*The problem*
Each line of the material that mentions the word "userInput" is to be copied.

*Given records*
(** X22 on a manager that offers the core tool and a model that asks for
    it. *)
Lemma tool_call_ends_in_apology_witness :
  exists s',
    process Demo.configured Stage.eager_llm Stage.obliging_manager
      "make a tool that tells the weather" (Demo.connected Demo.store_with_core)
    = Ret apology s'
    /\ catalog s'
       = catalog (processing "make a tool that tells the weather"
                    (Demo.connected Demo.store_with_core))
    /\ trace s'
       = trace (processing "make a tool that tells the weather"
                  (Demo.connected Demo.store_with_core)).
Proof.
  apply (tool_call_ends_in_apology Demo.configured Stage.eager_llm Stage.obliging_manager
           "make a tool that tells the weather" (Demo.connected Demo.store_with_core)
           (processing "make a tool that tells the weather"
              (Demo.connected Demo.store_with_core))
           [TOOL_CREATION_TOOL_DEF]
           (Message VNull [ToolCall (VStr "create_new_tool") Demo.weather_json]) []).
  - reflexivity.
  - reflexivity.
  - discriminate.
Defined.

(** X23. With the ToolManager of index.js the agent never answers:
    process awaits getAvailableTools before its try block, so it ends the
    way _getOrCreateCollection does, with the error of the initialisation
    raised to the caller of process, and in no case with a reply. *)
Theorem agent_never_answers (X : externals) (llm : agent_llm) (fuel : nat)
    (userInput : string) (s : state) :
  process X llm (class_manager X fuel) userInput s =
    match _getOrCreateCollection X fuel (processing userInput s) with
    | Throw e s' => Throw e s'
    | _ => Diverge
    end.
Proof.
  unfold process. unfold bind at 1. unfold log at 1.
  fold (processing userInput s). simpl tm_getAvailableTools.
  rewrite bind_stuck by apply getAvailableTools_no_return.
  rewrite getAvailableTools_stuck.
  destruct (_getOrCreateCollection X fuel (processing userInput s)); reflexivity.
Qed.

(** X24. Every way _getOrCreateCollection can end, whatever depth the
    stack allows; it never returns. With a cached handle it runs out of
    stack at once and raises the RangeError, the state untouched. Without
    a handle and without an embedding function it throws the configuration
    error, having done nothing. When the connection fails it throws one
    fixed message, the message of the store going to the log only, and the
    handle stays unset. When the connection succeeds it caches the handle,
    logs the connection, and then raises the RangeError. *)
Theorem initialisation_outcomes (X : externals) (fuel : nat) (s : state) :
  _getOrCreateCollection X fuel s =
    match collection s, embedder X, fault X (length (trace s)) with
    | Some _, _, _ => Throw stack_overflow s
    | None, None, _ => Throw no_embedder_error s
    | None, Some _, Some msg =>
        Throw "Could not connect to or create ChromaDB collection."
          (push_log ERROR ("Error connecting to ChromaDB: " +:+ msg)
             (push_call (CConnect COLLECTION_NAME) s))
    | None, Some _, None => Throw stack_overflow (connected_state s)
    end.
Proof. apply getOrCreateCollection_table. Qed.

(** ** The claims about what follows the handshake

    The two statements below are about the statements of a method that
    follow its first [await]; [init] stands for that first step, the call
    of [this._getOrCreateCollection()]. *)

*The answer*
    (userInput : string) (s : state) :
  process X llm (class_manager X fuel) userInput s =
    match _getOrCreateCollection X fuel (processing userInput s) with
  fold (processing userInput s). simpl tm_getAvailableTools.
  destruct (_getOrCreateCollection X fuel (processing userInput s)); reflexivity.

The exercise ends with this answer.